(Entries shown Opens)

(** What a program does: it ends with a tape, or leaves the tape ([None]). *)
Inductive exec : bf → tape → option tape → Prop :=
| exec_done t : exec BDone t (Some t)
| exec_cmd c k t t' o : command c t = Ret t' → exec k t' o → exec (BCmd c k) t o
| exec_cmd_off c k t : command c t = Fault → exec (BCmd c k) t None
| exec_loop_off b k t : cell t = Fault → exec (BLoop b k) t None
| exec_loop_end b k t o : cell t = Ret 0 → exec k t o → exec (BLoop b k) t o
| exec_loop_body_off b k t v : cell t = Ret v → v ≠ 0 → exec b t None → exec (BLoop b k) t None
| exec_loop_turn b k t v t' o :
    cell t = Ret v → v ≠ 0 → exec b t (Some t') → exec (BLoop b k) t' o → exec (BLoop b k) t o.

(** Brackets match: never more closed than opened, and none left open. *)
Fixpoint depth_ok (d : nat) (s : list Z) : bool :=
  match s with
  | [] => (d =? 0)%nat
  | c :: s' =>
      if c =? c_open then depth_ok (S d) s'
      else if c =? c_close then match d with O => false | S d' => depth_ok d' s' end
      else depth_ok d s'
  end.
Definition balanced (s : list Z) : bool := depth_ok 0 s.

(** Every balanced text is a program. *)
Lemma depth_parse s : ∀ d, depth_ok d s = true →
  ∃ ps p, length ps = d ∧ Forall plain ps ∧ plain p ∧ s = foldr (λ q r, flat q ++ c_close :: r) (flat p) ps.
Proof.
  induction s as [|c s IH]; intros d H; cbn [depth_ok] in H.
  { apply Nat.eqb_eq in H as ->. by exists [], BDone. }
  destruct (Z.eqb_spec c c_open) as [->|Ho].
  { destruct (IH _ H) as ([|q ps] & p & Hl & Hps & Hp & ->); [done|]. injection Hl as Hl.
    apply Forall_cons in Hps as [Hq Hps]. destruct ps as [|q' ps].
    - exists [], (BLoop q p). by split_and!.
    - apply Forall_cons in Hps as [Hq' Hps]. exists (BLoop q q' :: ps), p. cbn [foldr flat]. split; [by cbn in *|].
      split; [by constructor|]. split; [done|]. cbn. by rewrite <- app_assoc. }
  destruct (Z.eqb_spec c c_close) as [->|Hc].
  { destruct d as [|d]; [done|]. destruct (IH _ H) as (ps & p & Hl & Hps & Hp & ->).
    exists (BDone :: ps), p. cbn. split; [by rewrite Hl|]. split; [by constructor|]. done. }
  assert (is_bracket c = false) as Hb by (unfold is_bracket; lia).
  destruct (IH _ H) as ([|q ps] & p & Hl & Hps & Hp & ->).
  - exists [], (BCmd c p). by split_and!.
  - apply Forall_cons in Hps as [Hq Hps]. exists (BCmd c q :: ps), p. split; [done|]. split; [by constructor|]. done.
Qed.
Lemma balanced_parse s : balanced s = true → ∃ p, plain p ∧ flat p = s.
Proof.
  intros (ps & p & Hl & _ & Hp & ->)%depth_parse. apply nil_length_inv in Hl as ->. by exists p.
Qed.

(** ** Jumps land after the matching bracket *)

(** [src] has the text of [p] at [i]. *)
Definition text_at (src : list Z) (i : nat) (p : bf) : Prop := ∀ j c, flat p !! j = Some c → src !! (i + j)%nat = Some c.
Lemma text_cmd src i c k : text_at src i (BCmd c k) → src !! i = Some c ∧ text_at src (S i) k.
Proof.
  intros H. split; [rewrite <- (Nat.add_0_r i); by apply H|]. intros j x Hj. rewrite <- (H (S j) x Hj). f_equal. lia.
Qed.
Lemma text_loop src i b k : text_at src i (BLoop b k) →
  src !! i = Some c_open ∧ text_at src (S i) b ∧ src !! (S i + length (flat b))%nat = Some c_close ∧
  text_at src (S (S i + length (flat b))) k.
Proof.
  intros H. assert (∀ j x, (flat b ++ c_close :: flat k) !! j = Some x → src !! (S i + j)%nat = Some x) as H'
    by (intros j x Hj; rewrite <- (H (S j) x Hj); f_equal; lia).
  split; [rewrite <- (Nat.add_0_r i); by apply H|]. split; [intros j x Hj; by apply H', lookup_app_l_Some|]. split.
  - apply H'. by rewrite lookup_app_r, Nat.sub_diag by lia.
  - intros j x Hj. replace (S (S i + length (flat b)) + j)%nat with (S i + (length (flat b) + S j))%nat by lia. apply H'.
    rewrite lookup_app_r by lia. by replace (length (flat b) + S j - length (flat b))%nat with (S j) by lia.
Qed.

Lemma forward_over src p k i d :
  plain p → 1 ≤ d → text_at src i p →
  skip_forward_loop src (length (flat p) + k) (Z.of_nat i) d = skip_forward_loop src k (Z.of_nat (i + length (flat p))) d.
Proof.
  revert i d k. induction p as [|c p IH|b IHb p IHp]; intros i d k Hp Hd Hs; cbn [flat length Nat.add skip_forward_loop].
  - by rewrite Nat.add_0_r.
  - destruct Hp as [Hc Hp]. unfold is_bracket in Hc. apply text_cmd in Hs as [H0 Hs]. rewrite Nat2Z.id, H0.
    cbn [deref mbind outcome_bind]. replace (c =? c_open) with false by lia. replace (c =? c_close) with false by lia.
    replace (Z.of_nat i + 1) with (Z.of_nat (S i)) by lia. rewrite IH by done. do 2 f_equal. lia.
  - destruct Hp as [Hb Hp]. apply text_loop in Hs as (H0 & Hsb & H1 & Hsk). rewrite Nat2Z.id, H0.
    cbn [deref mbind outcome_bind]. rewrite (Z.eqb_refl c_open), length_app. cbn [length].
    replace (length (flat b) + S (length (flat p)) + k)%nat with (length (flat b) + S (length (flat p) + k))%nat by lia.
    replace (Z.of_nat i + 1) with (Z.of_nat (S i)) by lia. rewrite IHb by (done || lia).
    cbn [skip_forward_loop]. rewrite Nat2Z.id, H1.
    cbn [deref mbind outcome_bind]. change (c_close =? c_open) with false. rewrite (Z.eqb_refl c_close).
    replace (d + 1 - 1 =? 0) with false by lia. replace (d + 1 - 1) with d by lia.
    replace (Z.of_nat (S i + length (flat b)) + 1) with (Z.of_nat (S (S i + length (flat b)))) by lia.
    rewrite IHp by done. do 2 f_equal. lia.
Qed.

Lemma backward_over src p i d :
  plain p → 1 ≤ d → text_at src i p → skip_backward_loop src (i + length (flat p)) d = skip_backward_loop src i d.
Proof.
  revert i d. induction p as [|c p IH|b IHb p IHp]; intros i d Hp Hd Hs; cbn [flat length].
  - by rewrite Nat.add_0_r.
  - destruct Hp as [Hc Hp]. unfold is_bracket in Hc. apply text_cmd in Hs as [H0 Hs].
    replace (i + S (length (flat p)))%nat with (S i + length (flat p))%nat by lia. rewrite IH by done.
    cbn [skip_backward_loop]. rewrite H0.
    cbn [deref mbind outcome_bind]. replace (c =? c_open) with false by lia. by replace (c =? c_close) with false by lia.
  - destruct Hp as [Hb Hp]. apply text_loop in Hs as (H0 & Hsb & H1 & Hsk). rewrite length_app. cbn [length].
    replace (i + S (length (flat b) + S (length (flat p))))%nat with (S (S i + length (flat b)) + length (flat p))%nat by lia.
    rewrite IHp by done. cbn [skip_backward_loop]. rewrite H1.
    cbn [deref mbind outcome_bind]. rewrite (Z.eqb_refl c_close).
    rewrite IHb by (done || lia).
    cbn [skip_backward_loop]. rewrite H0. cbn [deref mbind outcome_bind].
    change (c_open =? c_close) with false. rewrite (Z.eqb_refl c_open).
    replace (d + 1 - 1 =? 0) with false by lia. by replace (d + 1 - 1) with d by lia.
Qed.

Section interpreter.
Context (src : list Z).
Abbreviation run n i := (run_loop n src (Z.of_nat i)).

(** The jumps of a loop. *)
Lemma forward_loop i b k : plain b → text_at src i (BLoop b k) →
  skip_forward src (Z.of_nat i) = Ret (Z.of_nat (S (S i + length (flat b)))).
Proof.
  intros Hb Hs. apply text_loop in Hs as (H0 & Hsb & H1 & Hsk). unfold skip_forward.
  apply lookup_lt_Some in H1 as Hl. replace (Z.of_nat i + 1) with (Z.of_nat (S i)) by lia.
  replace (Z.to_nat (Z.of_nat (length src) - Z.of_nat (S i)))
    with (length (flat b) + S (length src - S (S i + length (flat b))))%nat by lia.
  rewrite forward_over by done. cbn [skip_forward_loop]. rewrite Nat2Z.id, H1. cbn [deref mbind outcome_bind].
  change (c_close =? c_open) with false. rewrite (Z.eqb_refl c_close). cbn. f_equal. lia.
Qed.
Lemma backward_loop i b k : plain b → text_at src i (BLoop b k) →
  skip_backward src (Z.of_nat (S i + length (flat b))) = Ret (Z.of_nat (S i)).
Proof.
  intros Hb Hs. apply text_loop in Hs as (H0 & Hsb & H1 & Hsk). unfold skip_backward.
  rewrite Nat2Z.id, backward_over by done. cbn [skip_backward_loop]. rewrite H0. cbn [deref mbind outcome_bind].
  change (c_open =? c_close) with false. by rewrite (Z.eqb_refl c_open).
Qed.
(** ** A ledger as an implementation of the services *)

(** What exists, the next address, and the references of files and vnodes. *)
Record ledger := MkLedger {
  l_held : gset (kind * Z); l_next : Z; l_files : gmap Z Z; l_nodes : gmap Z Z;
}.
(** Entry [x] of a table of references grows or shrinks by one. *)
Definition refs_of (m : gmap Z Z) (x : Z) : Z := default 0 (m !! x).
Definition refs_add (m : gmap Z Z) (x d : Z) : gmap Z Z := if x =? 0 then m else <[x := refs_of m x + d]> m.
Definition l_set_files (s : ledger) (m : gmap Z Z) : ledger := MkLedger (l_held s) (l_next s) m (l_nodes s).
Definition l_set_nodes (s : ledger) (m : gmap Z Z) : ledger := MkLedger (l_held s) (l_next s) (l_files s) m.
Definition l_drop (k : kind) (p : Z) (s : ledger) : outcome (unit * ledger) :=
  if p =? 0 then Ret (tt, s)
  else if bool_decide ((k, p) ∈ l_held s)
       then Ret (tt, MkLedger (l_held s ∖ {[ (k, p) ]}) (l_next s) (l_files s) (l_nodes s))
       else Fault.
Definition l_move (d : Z) (f : Z) (s : ledger) : outcome (unit * ledger) :=
  Ret (tt, l_set_files s (refs_add (l_files s) f d)).
Definition l_move_node (d : Z) (f : Z) (s : ledger) : outcome (unit * ledger) :=
  Ret (tt, l_set_nodes s (refs_add (l_nodes s) f d)).

#[global] Instance ledger_services : Services ledger := {
  sv_make m s := Ret (l_next s, MkLedger ({[ (made m, l_next s) ]} ∪ l_held s) (l_next s + 1) (l_files s) (l_nodes s));
  sv_drop := l_drop;
  sv_vmm_cr3 v _ := Ret v;
  sv_fpu_dup _ _ s := Ret (tt, s);
  sv_fpu_reset _ s := Ret (tt, s);
  sv_file f s := Ret (refs_of (l_files s) f, 0);
  sv_file_borrow := l_move 1;
  sv_file_release := l_move (-1);
  sv_file_close := l_move (-1);
  sv_vnode_borrow := l_move_node 1;
  sv_vnode_release := l_move_node (-1);
}.

Definition ledger_ok (s : ledger) : Prop :=
  0 < l_next s ∧ (∀ x, x ∈ l_held s → 0 < snd x < l_next s) ∧ refs_of (l_files s) 0 = 0.

Lemma refs_add_at m x d g : g ≠ 0 → refs_of (refs_add m x d) g = refs_of m g + (if decide (g = x) then d else 0).
Proof.
  intros Hg. unfold refs_add. destruct (Z.eqb_spec x 0) as [->|]; [rewrite decide_False by done; lia|].
  unfold refs_of at 1. destruct (decide (g = x)) as [->|].
  - rewrite lookup_insert_eq. done.
  - rewrite lookup_insert_ne by done. fold (refs_of m g). lia.
Qed.
Lemma refs_add_null m x d : refs_of (refs_add m x d) 0 = refs_of m 0.
Proof.
  unfold refs_add. destruct (Z.eqb_spec x 0) as [->|]; [done|]. unfold refs_of. by rewrite lookup_insert_ne.
Qed.
Lemma ledger_files s m : ledger_ok s → refs_of m 0 = 0 → ledger_ok (l_set_files s m).
Proof. by intros (H1 & H2 & _) Hm. Qed.
(** One reference less of a file that has some. *)
Lemma ledger_minus s f : ledger_ok s → 0 < refs_of (l_files s) f →
  ∀ g, refs_of (refs_add (l_files s) f (-1)) g = refs_of (l_files s) g - (if decide (g = f) then 1 else 0).
Proof.
  intros (_ & _ & H0) Hf g. assert (f ≠ 0) as Hf0 by (intros ->; lia). destruct (decide (g = 0)) as [->|Hg].
  - rewrite refs_add_null, decide_False by done. lia.
  - rewrite refs_add_at by done. case_decide; lia.
Qed.
(* ===== verification/ProcLife.v ===== *)
(** * ProcLife: exit, wait and reap

    What [waitpid_proc] answers and collects, on every branch that does not
    block, and what the reaper frees. *)
From S2P Require Import Prelude Alloc Cstring Number Elf ProcQueue Sched SchedSpec Semaphore Proc ProcThm.

Section life.
Context {Srv : Type} {services_S : Services Srv} {laws_S : ServiceLaws Srv}.
Context {A : Type} {alloc_A : Allocator A} {laws_A : AllocatorLaws (2 ^ 61) A}.
Abbreviation X := (pext Srv A).
Abbreviation W := (kworld_of X).
Context (away halted : prog W unit) (idle_fuel : nat).
Implicit Types (w : W) (e : X).

(** ** Which child is meant *)

(** A child that [wanted] names, and one of them that is dead. *)
Definition kid_match w (wanted c : Z) : Prop := c ≠ 0 ∧ (wanted = -1 ∨ field w pid 0 c = u64 wanted).
Definition kid_dead w (wanted c : Z) : Prop := kid_match w wanted c ∧ status_of w c = PROC_STATUS_READY_TO_DIE.
#[global] Instance kid_match_dec w wanted c : Decision (kid_match w wanted c).
Proof. unfold kid_match. apply _. Defined.
#[global] Instance kid_dead_dec w wanted c : Decision (kid_dead w wanted c).
Proof. unfold kid_dead. apply _. Defined.

(** The reference: the first dead one, else the first one; with its position. *)
Definition find_kid w (wanted : Z) (ks : list Z) : option (nat * Z) :=
  match list_find (kid_dead w wanted) ks with Some r => Some r | None => list_find (kid_match w wanted) ks end.

Lemma list_find_cons {B} (P : B → Prop) `{∀ x, Decision (P x)} x l :
  list_find P (x :: l) = if decide (P x) then Some (0%nat, x) else prod_map S id <$> list_find P l.
Proof. done. Qed.

Lemma child_find_run n i par wanted first slot w v l :
  procs w !! par = Some v → children v = Some l → (i + n = length l)%nat →
  (∀ c, c ∈ drop i l → c ≠ 0 → is_Some (procs w !! c)) →
  child_find_loop n (Z.of_nat i) par wanted first slot w = Ret
    (match list_find (kid_dead w wanted) (drop i l) with
     | Some (j, c) => Some (c, Z.of_nat (i + j))
     | None =>
         if first =? 0 then (λ '(j, c), (c, Z.of_nat (i + j))) <$> list_find (kid_match w wanted) (drop i l)
         else Some (first, slot)
     end, w).
Proof.
  intros Hp Hl. revert i first slot. induction n as [|n IH]; intros i first slot Hn Hex; cbn [child_find_loop].
  - rewrite drop_ge by lia. cbn. by destruct (first =? 0).
  - destruct (lookup_lt_is_Some_2 l i) as [c Hc]; [lia|]. pose proof (drop_S l c i Hc) as Hd. rewrite Hd in Hex |- *.
    erewrite bind_run; [|unfold child_at, load_proc, mbind, prog_bind; rewrite Hp; cbn; rewrite Hl; cbn;
      rewrite Nat2Z.id, Hc; reflexivity].
    replace (Z.of_nat i + 1) with (Z.of_nat (S i)) by lia.
    assert (∀ first slot, child_find_loop n (Z.of_nat (S i)) par wanted first slot w = _) as IH'
      by (intros f s; apply IH; [lia|set_solver]). clear IH.
    rewrite !list_find_cons. destruct (Z.eqb_spec c 0) as [->|H0].
    { rewrite IH', !(decide_False (P := _ 0)) by (unfold kid_dead, kid_match; tauto).
      destruct (list_find (kid_dead w wanted) _) as [[j x]|]; cbn; [do 4 f_equal; lia|].
      destruct (first =? 0); [|done]. destruct (list_find _ _) as [[j x]|]; cbn; [do 4 f_equal; lia|done]. }
    destruct (Hex c) as [u Hu]; [set_solver|done|].
    erewrite bind_run; [|unfold load_proc; rewrite Hu; reflexivity]. 
    assert (field w pid 0 c = pid u) as Ep by (unfold field; by rewrite Hu).
    assert (status_of w c = status u) as Es by (unfold status_of, field; by rewrite Hu).
    destruct (negb (wanted =? -1) && negb (pid u =? u64 wanted)) eqn:Em.
    { rewrite IH', (decide_False (P := kid_dead w wanted c)), (decide_False (P := kid_match w wanted c))
        by (unfold kid_dead, kid_match; lia).
      destruct (list_find (kid_dead w wanted) _) as [[j x]|]; cbn; [do 4 f_equal; lia|].
      destruct (first =? 0); [|done]. destruct (list_find _ _) as [[j x]|]; cbn; [do 4 f_equal; lia|done]. }
    assert (kid_match w wanted c) as Hm by (unfold kid_match; lia). rewrite (decide_True (P := kid_match w wanted c)) by done.
    destruct (Z.eqb_spec (status u) PROC_STATUS_READY_TO_DIE) as [Ed|Ed].
    { rewrite decide_True by (split; [done|congruence]). cbn. by rewrite Nat.add_0_r. }
    rewrite decide_False by (intros [_ ?]; congruence). destruct (Z.eqb_spec first 0) as [->|Hf]; rewrite IH'.
    + rewrite (proj2 (Z.eqb_neq c 0)) by done.
      destruct (list_find (kid_dead w wanted) _) as [[j x]|]; cbn; [do 4 f_equal; lia|]. by rewrite Nat.add_0_r.
    + rewrite (proj2 (Z.eqb_neq first 0)) by done.
      destruct (list_find (kid_dead w wanted) _) as [[j x]|]; cbn; [do 4 f_equal; lia|done].
Qed.

(** [wait_child_find] is the reference, and reads only. *)
Lemma wait_child_find_run par wanted w v l :
  par ≠ 0 → procs w !! par = Some v → children v = Some l → length l = 256%nat →
  (∀ c, c ∈ drop 1 l → c ≠ 0 → is_Some (procs w !! c)) →
  wait_child_find par wanted w = Ret ((λ '(j, c), (c, Z.of_nat (S j))) <$> find_kid w wanted (drop 1 l), w).
Proof.
  intros H0 Hp Hl Hlen Hex. unfold wait_child_find. rewrite (proj2 (Z.eqb_neq par 0)) by done.
  erewrite bind_run; [|unfold load_proc; rewrite Hp; reflexivity]. rewrite Hl.
  pose proof (child_find_run CHILD_SLOTS 1 par wanted 0 0 w v l) as E. cbn [Z.of_nat] in E. change (Z.of_nat 1) with 1 in E.
  rewrite E by (done || by rewrite Hlen).
  unfold find_kid. cbn [Z.eqb]. by destruct (list_find (kid_dead w wanted) _) as [[j c]|].
Qed.
Lemma find_kid_elem w wanted ks j c :
  find_kid w wanted ks = Some (j, c) → ks !! j = Some c ∧ kid_match w wanted c.
Proof.
  unfold find_kid. destruct (list_find (kid_dead w wanted) ks) as [[j' c']|] eqn:E.
  - intros [= -> ->]. apply list_find_Some in E as (? & [? _] & _). done.
  - intros (? & ? & _)%list_find_Some. done.
Qed.

(** ** The queues without a process that is gone *)
Definition sched_queues : list Z := [mp_ready_queue; mp_sleeping_queue; mp_ready_to_die_queue].
(** The wait queues inside [p] are not those of the scheduler. *)
Definition own_queues (p : Z) : Prop := (child_waiters p ∉ sched_queues) ∧ exit_waiters p ∉ sched_queues.

Lemma links_freed p ks e' w : links (freed_world p ks e' w) = delete p (links w).
Proof. unfold links. cbn. rewrite fmap_delete. f_equal. exact (orphan_links w ks). Qed.
Lemma queues_freed p ks e' w q :
  q ≠ child_waiters p → q ≠ exit_waiters p → queues (freed_world p ks e' w) !! q = queues w !! q.
Proof. intros H1 H2. cbn. by rewrite !lookup_delete_ne. Qed.

Lemma qrep_freed p ks e' w q l :
  qrep w q l → p ∉ l → q ≠ child_waiters p → q ≠ exit_waiters p → qrep (freed_world p ks e' w) q l.
Proof.
  intros [H1 H2 H3 H4] Hp Hq1 Hq2. split; [done|by rewrite queues_freed| |done].
  rewrite links_freed. eapply lseg_agree; [|exact H3]. intros x Hx. apply lookup_delete_ne. by intros ->.
Qed.
Lemma field_freed {B} (f : proc → B) d p ks e' w x :
  (∀ v, f (set_parent v 0) = f v) → x ≠ p → field (freed_world p ks e' w) f d x = field w f d x.
Proof.
  intros Hf Hx. unfold field. cbn. rewrite lookup_delete_ne, orphan_lookup by done.
  destruct (procs w !! x); cbn; [|done]. by case_decide.
Qed.
Lemma sched_rep_freed p ks e' w R Sl D :
  sched_rep w R Sl D → p ∉ R ++ Sl ++ D → own_queues p → sched_rep (freed_world p ks e' w) R Sl D.
Proof.
  intros [H1 H2 H3 H4 H5] Hp [Hc He]. unfold sched_queues in *. split.
  - apply qrep_freed; [done|set_solver..].
  - apply qrep_freed; [done|set_solver..].
  - apply qrep_freed; [done|set_solver..].
  - done.
  - eapply sorted_ext; [|exact H5]. intros x Hx. unfold wake_time. rewrite field_freed; [done|done|]. set_solver.
Qed.

(** ** Collecting a dead child *)
Definition wrote_status (wstatus code : Z) e : X :=
  if wstatus =? 0 then e else set_uints (<[wstatus := Z.shiftl (Z.land code 255) 8]> (uints e)) e.

(** Without the child: its slot is empty, its children have no parent. *)
Record collected w w' (par c : Z) (slot : nat) (kids gks : list Z) : Prop := {
  co_gone : procs w' !! c = None;
  co_rest q : q ≠ c → family <$> procs w' !! q = (λ v,
    let v := if decide (q = par) then set_children v (Some (<[slot := 0]> kids)) else v in
    family (if decide (q ∈ drop 1 gks ∧ q ≠ 0) then set_parent v 0 else v)) <$> procs w !! q;
  co_status q : q ≠ c → status_of w' q = status_of w q;
  co_queues q : q ∉ [mp_ready_to_die_queue; child_waiters c; exit_waiters c] → queues w' !! q = queues w !! q;
  co_same : current w' = current w ∧ sched w' = sched w ∧ clock w' = clock w ∧ interrupts w' = interrupts w ∧
    semaphores w' = semaphores w ∧ mutexes w' = mutexes w;
}.

Lemma owns_uints u e p o m fds avs evs : owns e p o m fds avs evs → owns (set_uints u e) p o m fds avs evs.
Proof. intros []. by split. Qed.

Lemma filter_middle (x : Z) k1 k2 : NoDup (k1 ++ x :: k2) → filter (λ y, y ≠ x) (k1 ++ x :: k2) = k1 ++ k2.
Proof.
  intros Hnd. rewrite filter_app, filter_cons_False by tauto. apply NoDup_app in Hnd as (_ & Hd & Hnd).
  apply NoDup_cons in Hnd as [Hx _]. rewrite !filter_all; [done| |].
  - intros y Hy ->. done.
  - intros y Hy ->. apply (Hd x Hy). by left.
Qed.

(** The child leaves the queue of the dead. *)
Lemma wp_unqueue_dead w R Sl D c :
  sched_rep w R Sl D → c ∈ D →
  wp (mp_ready_to_die_remove c) (λ _ w', sched_rep w' R Sl (filter (λ y, y ≠ c) D) ∧
    relinked w w' D [mp_ready_to_die_queue] ∧ ext w' = ext w) w.
Proof.
  intros [H1 H2 H3 H4 H5] Hc. pose proof (qrep_procs _ _ _ _ H3 Hc) as [_ Hc0]. unfold mp_ready_to_die_remove.
  apply wp_bind. eapply wp_mono; [by apply wp_remove|].
  intros b w' Hr. cbv beta in Hr. rewrite decide_True in Hr by done. destruct Hr as (_ & (k1 & k2 & -> & Hq) & Hrel & _).
  apply wp_ret. split; [|split; [done|apply Hrel]]. pose proof (qr_nodup _ _ _ H3) as Hnd. rewrite filter_middle by done.
  assert (∀ x, x ∈ R ++ Sl → x ∉ k1 ++ c :: k2) as Hx.
  { intros x Hx Hx'. rewrite app_assoc in H4. apply NoDup_app in H4 as (_ & Hd & _). by apply (Hd x Hx). }
  split.
  - eapply qrep_relinked; [exact Hrel|exact H1| |intros x Hx'; apply Hx; set_solver].
    unfold mp_ready_queue, mp_ready_to_die_queue. set_solver by lia.
  - eapply qrep_relinked; [exact Hrel|exact H2| |intros x Hx'; apply Hx; set_solver].
    unfold mp_sleeping_queue, mp_ready_to_die_queue. set_solver by lia.
  - done.
  - rewrite !NoDup_app, ?NoDup_cons in *. set_solver.
  - eapply sorted_ext; [|exact H5]. intros x _. unfold wake_time.
    by rewrite (relinked_field sleep_until 0 w w' _ _ x (λ _ _, eq_refl) Hrel).
Qed.

(** A store to a process that keeps links and wake time. *)
Lemma sched_rep_update w p f v R Sl D :
  procs w !! p = Some v → next (f v) = next v → sleep_until (f v) = sleep_until v →
  sched_rep w R Sl D → sched_rep (set_procs w (<[p := f v]> (procs w))) R Sl D.
Proof.
  intros Hv Hn Hs. apply sched_rep_same; [by apply links_update|done|]. intros x. unfold wake_time.
  rewrite field_update. destruct (decide (x = p)) as [->|]; [|done]. by rewrite (field_at sleep_until 0 w p v Hv).
Qed.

(Entries shown Closes)

In the records above, some lines hold the word "references"; copy each such line.

### Exercise result
(** What exists, the next address, and the references of files and vnodes. *)
(** Entry [x] of a table of references grows or shrinks by one. *)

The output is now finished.